Just digging into the first course and I love this guy's cantankerous attitude. Here's a little excerpt of an exchange with a student:

Q: Do you think you should totally . . . you should know tonality, before you go off, before you create what's inside you?

Well, see . . . I . . . this might reflect my own opinion of today's music, in some form, OK? See, I'm against neo-clacissism. . . I'm not against it, it's just worthless. You can't repeat the past. People who try to repeat the past, there's something gone wrong - no, it's an end of something. Obviously we're in a decadent period of the arts. Everybody's making things over again. That's a sure sign that no one has anything to say. And that goes on all the time, including rock music now. The Rolling Stones traveling, 59,000 people go to Cincinnati Stadium to see the Rolling Stones last weekend? 59,000 people? They made millions of dollars? What in the hell are the Rolling Stones saying that's so vital for young people? My god, they existed when things were . . different! Are they doing anything really different? What's going on? Films being made over, ah, going back to tonality and doing things with tonality . . .

Q: So you think its like beating your head against the wall.

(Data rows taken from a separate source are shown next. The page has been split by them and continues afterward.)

(** C30. A tick fires every slot that is due, once.  Every occurrence it creates is that of
    a schedule that was enabled, not paused, blocked or snoozed and due, with its id made
    of the schedule, its revision and the slot, pending within the catch-up window and
    missed after it, authorized, and not settled before; no other occurrence changes,
    unless its file was not readable or is that of another job and it is in quarantine, or a
    file call failed.  When the tick has passed all schedules, then for every slot that was
    due, of a known zone, valid and authorized, an occurrence with the slot's id is there or
    was settled before (in the receipts, the archive or quarantine), unless a file call
    failed, the schedule's reference to its last occurrence is no id, or that last occurrence
    held it back: it was not readable or of another job, or it is of the same revision and
    still runs.  No schedule is due any more but those whose zone or occurrence is not valid,
    and another tick at the same instant creates nothing. *)
Theorem tick_fires_once authorize now nativeCron w r w' :
  spool_ok w → TickSchedules authorize now nativeCron w = (r, w') →
  spool_ok w' ∧
  (∀ id x, sp_occ w' !! id = Some x → sp_occ w !! id = Some x ∨
     ∃ name item, sp_schedules w !! name = Some (Some item) ∧ fires authorize now w item id x) ∧
  (∀ id x, sp_occ w !! id = Some x →
     sp_occ w' !! id = Some x ∨ (id ∈ sp_quarantine w' ∧ unreadable id x) ∨ failed_since w w') ∧
  (res_ok r = true → nativeCron ≠ "unmigrated" →
     (∀ name item, sp_schedules w !! name = Some (Some item) → due_slot authorize now item →
        is_Some (sp_occ w' !! slot_id item) ∨
        slot_id item ∈ sp_receipts w ∪ sp_archive w ∪ sp_quarantine w' ∨
        failed_since w w' ∨ bad_reference item ∨
        ∃ x, (sp_occ w !! s_LastOccurrenceID item = Some x ∨ sp_occ w' !! s_LastOccurrenceID item = Some x) ∧
          holds_back w item now x) ∧
     (∀ name item, sp_schedules w' !! name = Some (Some item) → due_now item now = true → stuck item) ∧
     (∀ r2 w2, TickSchedules authorize now nativeCron w' = (r2, w2) →
        ∀ id x, sp_occ w2 !! id = Some x → sp_occ w' !! id = Some x)).
Proof.
  intros Hok Hrun. destruct (tick_spec _ _ _ _ _ _ Hok Hrun) as (He & Hok' & Hdone).
  split; [done|]. split; [apply He|]. split; [apply He|]. intros Hr Hn. destruct (Hdone Hr Hn) as [Hst Hsv]. split_and!; [|done|].
  - intros name item Hi Hds. destruct (Hsv name item Hi Hds) as [?|[?|[(x & Hx & Hh)|[?|?]]]]; auto.
    do 4 right. exists x. split; [|done]. destruct Hx as [?|[? _]]; auto.
  - intros r2 w2 Hrun2 id x Hx. destruct (tick_spec _ _ _ _ _ _ Hok' Hrun2) as (He2 & _ & _).
    destruct (ef_new _ _ _ He2 id x Hx) as [?|(name & item & Hi & [F0 F1 F2 F3 F4 F5 F6])]; [done|]. exfalso.
    destruct (Hst name item Hi F0) as [Hz|Hv]; [|congruence]. rewrite Hz in F1. by destruct F1.
Qed.

(** * A schedule without a next slot *)

(** With calls that succeed, the rules for files have one outcome. *)
Lemma wp_call_ok (Q : res SErr unit → Spool → Prop) w :
  (∀ n, host_ok n = true) → (∀ w', quiet w w' → sp_schedules w' = sp_schedules w → Q (Ok tt) w') → wp call Q w.
Proof. intros Hh HQ. apply wp_call; [done|]. intros w' _ _ (n & _ & Hn). by rewrite Hh in Hn. Qed.

(** A cron expression that has no slot within the horizon of [NextCron] stops the tick: the
    error is returned at once, no schedule changes, and none that comes later in the
    directory has its pass, now or at any later tick. *)
Lemma tick_stops authorize now w name item rest loc e :
  (∀ n, host_ok n = true) → spool_ok w →
  merge_sort file_le (elements (dom (sp_schedules w))) = name :: rest →
  sp_schedules w !! name = Some (Some item) → s_ScheduleID item ≠ "" → s_LastOccurrenceID item = "" →
  due_now item now = true → LoadLocation (s_Timezone item) = Some loc → is_once item = false →
  ValidateOccurrence (draft_occurrence item (slot_due item)) (s_Envelope item) = true →
  (∀ f, authorize = Some f → f (o_Job (draft_occurrence item (slot_due item))) = true) →
  NextSchedule (with_last (occurrence_key (s_ScheduleID item) (s_Revision item) (slot_due item)) item) loc now = Err (TCron e) →
  wp (TickSchedules authorize now "migrated") (λ r w', r = Err (STiming (TCron e)) ∧ sp_schedules w' = sp_schedules w) w.
Proof.
  intros Hh Hok Hsort Hrec Hid Hlast Hdue Hloc Honce Hval Hauth Hnext. unfold TickSchedules.
  apply wp_if; intros Hn; guards; [done|]. apply wp_bind, wp_call_ok; [done|]. intros w1 Hq1 Hs1. apply wp_bind, wp_get.
  rewrite Hs1, Hsort. unfold for_fold; fold (@for_fold Spool SErr). apply wp_bind, wp_bind.
  destruct (Hok _ _ Hrec) as [Hpat _]. unfold tick_one. apply wp_bind, wp_try. unfold LoadScheduleLocked, FileID. rewrite Hpat.
  apply wp_bind, wp_call_ok; [done|]. intros w2 Hq2 Hs2. apply wp_bind, wp_get. rewrite Hs2, Hs1, Hrec.
  apply wp_bind, wp_ret, wp_bind, wp_ret, wp_bind. rewrite bool_decide_eq_false_2 by done. apply wp_ret, wp_ret.
  rewrite Hdue, Hloc. unfold negb. fold (slot_due item). unfold check_last. rewrite Hlast. apply wp_bind, wp_ret, wp_bind.
  unfold fire. rewrite Hval. unfold negb at 1.
  destruct (match authorize with Some f => _ | None => false end) eqn:Ha.
  { destruct authorize as [f|]; [|done]. by rewrite (Hauth f eq_refl) in Ha. }
  assert (Hset : ∀ w3, sp_schedules w3 = sp_schedules w →
    wp (settleScheduleLocked (with_last (occurrence_key (s_ScheduleID item) (s_Revision item) (slot_due item)) item) loc now)
      (λ r w', r = Err (STiming (TCron e)) ∧ sp_schedules w' = sp_schedules w) w3).
  { intros w3 Hs3. unfold settleScheduleLocked. change (is_once (with_last _ item)) with (is_once item).
    rewrite Honce, Hnext. by apply wp_throw. }
  eapply (wp_mono _ (λ r w', r = Err (STiming (TCron e)) ∧ sp_schedules w' = sp_schedules w)); [|by intros r w' [-> ?]].
  apply wp_bind, wp_stat_occ. intros present w3 Hq3 Hs3 _. destruct present; [apply Hset; congruence|].
  apply wp_bind, wp_stat_settled.
  2:{ intros x w4 _ _ (n & _ & Hn'). by rewrite Hh in Hn'. }
  intros found w4 Hq4 Hs4 _. apply wp_bind. destruct found; [apply wp_ret, Hset; congruence|].
  apply wp_bind, wp_call_ok; [done|]. intros w5 Hq5 Hs5. apply wp_bind, wp_modify, wp_call_ok; [done|].
  intros w6 Hq6 Hs6. apply Hset. rewrite Hs6. simpl. congruence.
Qed.
End Tick.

A: (shouts) NO!!! Just people who don't know what to do, they have no imagination. AND, you are a servant of now. You can't . . be . . from a different era. . . you can't pretend that you're living one thousand years ago, or one thousand years from now. You are a NOW person, you have to confront what NOW is, and somehow transcend it! Don't let it control you, but you control it. So we are, so . . . Tonality is Dead! Done! Finished! Boring! Dull! Boom! And all the people that compose, who make fashion now? Boring as hell! Terribly boring. They have no vitality. No conflict. Dullards. My opinion, and I know people who actually play in . . I can name two people, I know people who play in these groups, these musicians, I know these musicians, I've worked with them. I've told them, they agree with me, but they still do it.